Intestinal biopsy samples were obtained from 50 patients with intestinal acute graft-versus-host disease (aGVHD) , 15 patients with no aGVHD and 12 healthy controls. Clinical symptoms of the patients were evaluated according to the Glucksberg criteria. 9 samples were subjected to Single-cell RNA-seq and V(D)J-seq after CD8⁺ magnetic bead sorting.All samples were detected by multiplex immunohistochemistry(mIHC).

Results:

We performed further analyses of CD8⁺ TRM cells from 9 intestinal biopsies samples after transplantation (6 intestinal acute GVHD and 3 no intestinal acute GVHD) to characterize the intrinsic structure and potential functional subsets of CD8⁺ TRM cells. We identified 7 distinct clusters according to the gene expression profile and paired VDJ profile.Compared with the TCF1⁺CD8⁺TRM_recir-stem (recirculating stem-like CD8⁺TRM), CX3CR1⁺CD8⁺TRM_eff (effector-like CD8⁺TRM) and TIGIT⁺CD8⁺TRM_exh(exhausted-like CD8⁺TRM) subsets, the GZMK⁺CD8⁺TRM_trans (transition-like CD8⁺TRM) subset was the highest proportion subset, and specifically expressed higher levels of GZMK and ITGA1. Furthermore,the GZMK⁺CD8⁺TRM_trans subset was dominant in the expanded TCR clonotypes among CD8⁺TRM subsets. We observed two distinct CD8⁺ TRM subset pseudotime trajectories based on shared TCR clonotypes. Based on the marker genes among the CD8⁺ TRM subsets, we found that compared with those in the HCs and patients without intestinal acute GVHD, the mIHC findings in intestinal acute GVHD patients revealed greater numbers and ratios of GZMK⁺CD8⁺TRM_transsubset infiltration (P<0.01 and P<0.001). In addition, there was no evidence of significant differences in other CD8⁺ TRM subsets.

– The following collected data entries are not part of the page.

Lemma visit_lists l n : n ∈ nodes →
  visit_node db (actions_by_component actions) (lists_of l) n =
    Ok (lists_of (l ++ node_actions db actions n)).
Proof using Ha.
  intros Hn. unfold visit_node, node_actions. rewrite (answers_node _ _ _ Ha n Hn). cbn.
  destruct (answers_component _ _ _ Ha n Hn) as [c Hc]. rewrite Hc. cbn.
  destruct (is_destroyed c); [by rewrite app_nil_r|]. rewrite lookup_by_component.
  destruct (filter (λ a, component_id a = component_pk c) actions) as [|a l'] eqn:Hf;
    [by rewrite app_nil_r|].
  apply place_all_lists. intros a'. rewrite stable_sort_perm, <-Hf, list_elem_of_filter. tauto.
Qed.

Lemma visit_all_lists ns : ∀ l, ns ⊆ nodes →
  try_fold (visit_node db (actions_by_component actions)) (lists_of l) ns =
    Ok (lists_of (l ++ along db actions ns)).
Proof using Ha.
  induction ns as [|n ns IH]; intros l Hl; cbn [try_fold]; [by rewrite app_nil_r|].
  rewrite visit_lists by set_solver. cbn. rewrite IH by set_solver. by rewrite <-(assoc_L (++)).
Qed.

Lemma write_all ls : ∀ i written,
  write_indexes db i ls written =
    (written ++ imap (λ j a, (action_id a, as_i16 (Z.of_nat (i + j)))) ls, Ok tt).
Proof using Ha.
  induction ls as [|a ls IH]; intros i written; cbn [write_indexes imap]; [by rewrite app_nil_r|].
  rewrite (answers_write _ _ _ Ha). rewrite IH, <-(assoc_L (++)). rewrite Nat.add_0_r. do 3 f_equal.
  apply imap_ext. intros j b _. cbn. do 3 f_equal. lia.
Qed.

End refines.

Section theorems.
Context {HO : HashMapOrder} {SH : Shuffle} (db : Database).

(** What is written, and in which order. *)
Lemma sorts fuel actions edges nodes :
  find_for_change_set db = Ok actions → list_for_kind_edges db = Ok edges →
  list_for_kind_nodes db = Ok nodes → length edges + length nodes < fuel →
  (∀ l, (∀ n, n ∈ l → resolved edges nodes n) → answers db actions l) →
  ∃ l, listed edges nodes l ∧ (∀ n, resolved edges nodes n → n ∈ l) ∧
    sort_of_change_set db fuel =
      Some (imap (λ i a, (action_id a, as_i16 (Z.of_nat i))) (phases db (along db actions l)), publish db).
Proof.
  intros Ha He Hn Hf Hans.
  destruct (sorted_nodes_listed fuel edges nodes false Hf) as (l & Hl & Hlisted & Hall).
  specialize (Hans l (listed_resolved _ _ _ Hlisted)). exists l. split_and!; [done..|].
  unfold sort_of_change_set, sorted_actions. rewrite Ha, He, Hn, Hl. cbn [mbind option_bind].
  pose proof (visit_all_lists db actions l Hans l []) as Hv.
  change (lists_of db []) with no_actions in Hv. rewrite Hv by done. cbn [mbind result_bind].
  by rewrite (write_all db actions l Hans).
Qed.

(** A component has one node. *)
Definition one_node : Prop := ∀ n n' c c', node_component db n = Ok (Some c) →
  node_component db n' = Ok (Some c') → component_pk c = component_pk c' → n = n'.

GSEA analysis revealed that the upregulated DEGs in the GZMK⁺CD8⁺TRM_transsubset were associated with GVHD, the IFN-γ response and antigen processing/presentation signaling pathways.pSTAT1, IRF1, and ISG20 were significantly upregulated in the GZMK⁺CD8⁺TRM_transsubset of intestinal acute GVHD patients by performing mIHC (P<0.05).GZMK⁺CD8⁺TRM_transsubset from acute GVHD patients secreted more IFN-γ (P<0.05).And we found that the GZMK⁺CD8⁺TRM_transsubset in acute GVHD patients exhibited a greater proximity with the CX3CR1⁺CD8⁺TRM_eff compared to the TIGIT⁺CD8⁺TRM_exh subset.Moreover, increased GZMK⁺CD8⁺TRM_trans infiltration was associated with the severity of intestinal acute GVHD(severe aGVHD: clinical grade 3 to 4,mild/moderate aGVHD: clinical grade 1 to 2), and high GZMK⁺CD8⁺TRM_trans infiltration correlated with worse overall survival and disease-free survival outcomes (P<0.01 and P<0.05).

Conclusion:

In conclusion,we have investigated, using scRNA-seq, scTCR-seq and multiplex immunofluorescence, that the lineage commitment, clonal expansion，differentiation trajectory, and functional properties of distinct CD8⁺ TRM cell subsets in human intestinal acute GVHD. First, we provide a framework for better understanding the CD8⁺ TRM subset landscape in human intestinal acute GVHD. We revealed seven functionally distinct CD8⁺ TRM subsets and uncovered a significant CD8⁺ TRM subset, known as GZMK-expressing transition-like CD8⁺ TRM cells subset, characterized by the GZMK and CD49a markers. Second, we provided novel insights into the functions of GZMK⁺CD8⁺TRM_trans subset, which exhibited enhanced clonal expansion and lineage bifurcation differentiation properties, differentiating into either effector-like CD8⁺TRM cells or exhausted-like CD8⁺TRM cells. Third, GZMK⁺CD8⁺TRM_trans subset upregulated IFN signaling pathway-associated proinflammatory signatures and differentiated more into CX3CR1⁺CD8⁺TRM_effsubset in intestinal acute GVHD. Fourth, high GZMK⁺CD8⁺TRM_trans subset infiltration is correlated with human intestinal acute GVHD severity and poor prognosis. Therefore, we demonstrated that human intestinal acute graft-versus-host disease is in good part mediated by pivotal GZMK⁺CD8⁺TRM_trans subset.